Insurance in the age of drones: preparing for take-off
11 Oct 2016
The 'Insurance in the age of drones' conference at the Swiss Re Centre for Global Dialogue brought key drone experts, racers and a hacker together with Swiss Re clients, to examine how drone technology will impact casualty and aviation in the near and long term. Watch the video above for some expert insights from the event.
Find out more about the event here. A text version of the video is below.
"Steve Arora: Drones will become a big risk pool in the future. We want to make the society more resilient, and think about the role that drones can play in terms of the benefit.

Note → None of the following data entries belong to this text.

Lemma nth_removelast_app {A : Type} (l : list A) (x d : A) (rest : list A) :
  l <> [] ->
  nth (length l - 1) (removelast l ++ x :: rest) d = x.
Proof.
  intros Hl.
  assert (length (removelast l) = length l - 1) as E.
  { rewrite removelast_firstn_len, length_firstn. lia. }
  rewrite <- E, app_nth2, Nat.sub_diag by lia. reflexivity.
Qed.

Lemma nth_last {A : Type} (l : list A) (d : A) :
  nth (length l - 1) l d = last l d.
Proof.
  induction l as [|x l IH]; [reflexivity|].
  destruct l as [|y l]; [reflexivity|].
  simpl in *. rewrite Nat.sub_0_r in IH. exact IH.
Qed.

(** The line and column of an occurrence are those of the offset at which
    its target starts, and, for a target without a line break, the range
    from there over the target's length holds the target as the text has
    it. *)
Lemma occurrence_range_text (pre raw post : str) (flag : bool) :
  ~ In LF raw ->
  rangeText (pre ++ raw ++ post)
    (mkRange
       (mkPosition (line (occurrenceOf (pre ++ raw ++ post) (length pre) raw flag))
                   (col (occurrenceOf (pre ++ raw ++ post) (length pre) raw flag)))
       (mkPosition (line (occurrenceOf (pre ++ raw ++ post) (length pre) raw flag))
                   (col (occurrenceOf (pre ++ raw ++ post) (length pre) raw flag)
                    + length raw)))
  = raw.
Proof.
  intros Hn. unfold rangeText, lineAt, occurrenceOf, substring_to, substring.
  simpl.
  replace (firstn (length pre) (pre ++ raw ++ post)) with pre
    by (rewrite firstn_app, Nat.sub_diag, firstn_all; simpl;
        now rewrite app_nil_r).
  rewrite nth_last, split_app.
  rewrite nth_removelast_app by apply split_not_nil.
  rewrite split_hd_no_sep by assumption.
  replace (length (last (split LF pre) []) + length raw
           - length (last (split LF pre) [])) with (length raw) by lia.
  rewrite skipn_app, skipn_all, Nat.sub_diag. simpl.
  rewrite firstn_app, Nat.sub_diag, firstn_all. simpl. apply app_nil_r.
Qed.

(** A target that holds a line break starts at its line and column, but
    the range over its length stays on the first line and holds only the
    part of the target that lies there. *)
Example broken_target_range :
  let text := js "[a](x" ++ NL ++ js "y)" in
  getAllLinks (Some text) = Ok [mkLink (js "x" ++ NL ++ js "y") 0 4 true] /\
  rangeText text (mkRange (mkPosition 0 4) (mkPosition 0 7)) = js "x".
Proof. split; vm_compute; reflexivity. Qed.

Lemma getMatchingLinks_In (regex : regex) (fileContent : option str)
    (flag : bool) (l : list LinkOccurrence) (o : LinkOccurrence) :
  linkShaped regex ->
  getMatchingLinks regex fileContent flag = Ok l ->
  In o l ->
  exists c lastIndex m pre t1 t2 post,
    fileContent = Some c /\
    exec regex c lastIndex = Some m /\
    c = pre ++ t1 ++ t2 ++ post /\
    length pre = m_index m /\
    capture 1 (m_caps m) = Some (m_index m, t1) /\
    capture 2 (m_caps m) = Some (m_index m + length t1, t2) /\
    o = occurrenceOf c (length (pre ++ t1)) t2 flag.
Proof.
  intros Hs H Hin. unfold getMatchingLinks in H.
  destruct fileContent as [[|a c]|].
  - injection H as <-. destruct Hin.
  - destruct (@matchLoop_In regex (a :: c) flag Hs _ _ _ _ H Hin)
      as (li & m & pre & t1 & t2 & post & ? & ? & ? & ? & ? & ?).
    exists (a :: c), li, m, pre, t1, t2, post. repeat split; auto.
  - injection H as <-. destruct Hin.
Qed.

Lemma getAllLinks_In (fileContent : option str) (l : list LinkOccurrence)
    (o : LinkOccurrence) :
  getAllLinks fileContent = Ok l ->
  In o l ->
  exists regex flag l',
    (regex = mdLinkRegexGlobal \/ regex = imgRegex \/ regex = wikilinkRegex) /\
    getMatchingLinks regex fileContent flag = Ok l' /\ In o l'.
Proof.
  unfold getAllLinks. intros H Hin.
  destruct (getMatchingLinks mdLinkRegexGlobal fileContent true) as [md| |] eqn:Hmd;
    try discriminate. simpl in H.
  destruct (getMatchingLinks imgRegex fileContent true) as [img| |] eqn:Himg;
    try discriminate. simpl in H.
  destruct (getMatchingLinks wikilinkRegex fileContent false) as [wiki| |] eqn:Hwiki;
    try discriminate. simpl in H.
  injection H as <-. rewrite !in_app_iff in Hin.
  destruct Hin as [Hin|[Hin|Hin]].
  - exists mdLinkRegexGlobal, true, md. auto.
  - exists imgRegex, true, img. auto.
  - exists wikilinkRegex, false, wiki. auto.
Qed.

Lemma scanning_patterns_shaped (regex : regex) :
  regex = mdLinkRegexGlobal \/ regex = imgRegex \/ regex = wikilinkRegex ->
  linkShaped regex.
Proof.
  intros [->|[->| ->]];
    [apply mdLinkRegexGlobal_shaped|apply imgRegex_shaped|apply wikilinkRegex_shaped].
Qed.

Lemma getAllLinks_located (fileContent : option str) (l : list LinkOccurrence)
    (o : LinkOccurrence) :
  getAllLinks fileContent = Ok l ->
  In o l ->
  exists content, fileContent = Some content /\ locatedIn content o.
Proof.
  intros H Hin.
  destruct (@getAllLinks_In _ _ _ H Hin) as (regex & flag & l' & Hr & Hl & Hin').
  destruct (@getMatchingLinks_In _ _ _ _ _ (scanning_patterns_shaped Hr) Hl Hin')
    as (c & li & m & pre & t1 & t2 & post & -> & _ & Hc & _ & _ & _ & Ho).
  exists c. split; [reflexivity|].
  exists (pre ++ t1), t2, post, flag. split; [|exact Ho].
  now rewrite <- app_assoc.
Qed.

Raffaello D'Andrea: Where there's risk there's the ability to ensure that risk. I think it's a new area for insurance companies to be interested in. I also think that they can use that technology itself to help then in their day to day job. Like monitoring damage for example.
Patrik Thèvoz: What we did is build basically the first collision tolerant flying robot. It's a UAV, or drone made for accessing places which are completely inaccessible, and unreachable with any other technology. This enables us to go in places like inside power plants, inside piping, inside chimneys. We are working with insurance companies to be able to perform post-disaster inspections. For example in places that would be too dangerous otherwise.
Oliver Evans: Today sadly there are millions of people who lose their lives, because of a lack of access to fast reliable diagnostics, medicine ... With drone technology we can ensure fast, reliable, cost effective reach, and to deliver the pharmaceuticals that they need for their health.
Lisa Ellman: It's great to be here with this community learning about the use of drones. Coming at it both from the use case, as well as insurers learning how to craft policy around drones. What does it mean to have drones flying under manned helicopters, and airplanes, above people, and structures. How do we make all of that happen? It's definitely happening.
Matt Langmead: It's been really interesting to meet the makers, and the diversity of all the talks from the last 24 hours. From the regulation, to the different types of drones, to the talk on hacking, and terrorist organizations really.
Samy Kamkar: It's a shock for the insurance industry, and other industries; That you can use commodity hardware consumer based equipment to take over, and hack into tens of thousands of dollars-worth of equipment. You're talking about a 50,000 dollar drone that can be hacked into. It was demonstrated just a few months ago with 100 dollar equipment.
Sergei Lupashin: The insurance facet of drones is very knew, and relatively unexplored. It's definitely a requirement for, I think, a lot of users. Especially commercial users
Jean Christophe Zufferey: Insurance is really an opportunity for drone manufactures, because it shows that it's becoming mature, and mainstream. If you can offer an insurance then it shows that it's serious operation.
Tabitha Pike: I'll definitely be taking away what sort of requirement there are from the clients that we've heard from; And how they're using their drone's technology to turn it into a service that will be usable, and sustainable for the future.
Steve Arora: This is just an example where we can bring clients, and we can have a forum. We don't have all the answers, but we learn together. We become smarter together."